Lemma parsecmd_well_formed_witness :
  exists c b, parsecmd (bytes_of_string "ls>out;cat<in") = Ok (c, b) /\ cmd_ok (bytes_of_string "ls>out;cat<in") c.
Proof.
  destruct (parsecmd_well_formed (bytes_of_string "ls>out;cat<in")) as [_ H].
  { repeat constructor; discriminate. }
  eassert (E : parsecmd (bytes_of_string "ls>out;cat<in") = Ok (_, _)) by (vm_compute; reflexivity).
  eexists _, _. split; [exact E|]. exact (proj1 (H _ _ E)).
Defined.

End ShProof.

## [EXERCISE INSTRUCTIONS]
After locating the line with "destruct (parsecmd_well_formed (bytes_of_string" in the records above, please set down that line and all later ones exactly, and no other line.

## [SOLUTION]
  destruct (parsecmd_well_formed (bytes_of_string "ls>out;cat<in")) as [_ H].
  { repeat constructor; discriminate. }
  eassert (E : parsecmd (bytes_of_string "ls>out;cat<in") = Ok (_, _)) by (vm_compute; reflexivity).
  eexists _, _. split; [exact E|]. exact (proj1 (H _ _ E)).
Defined.

End ShProof.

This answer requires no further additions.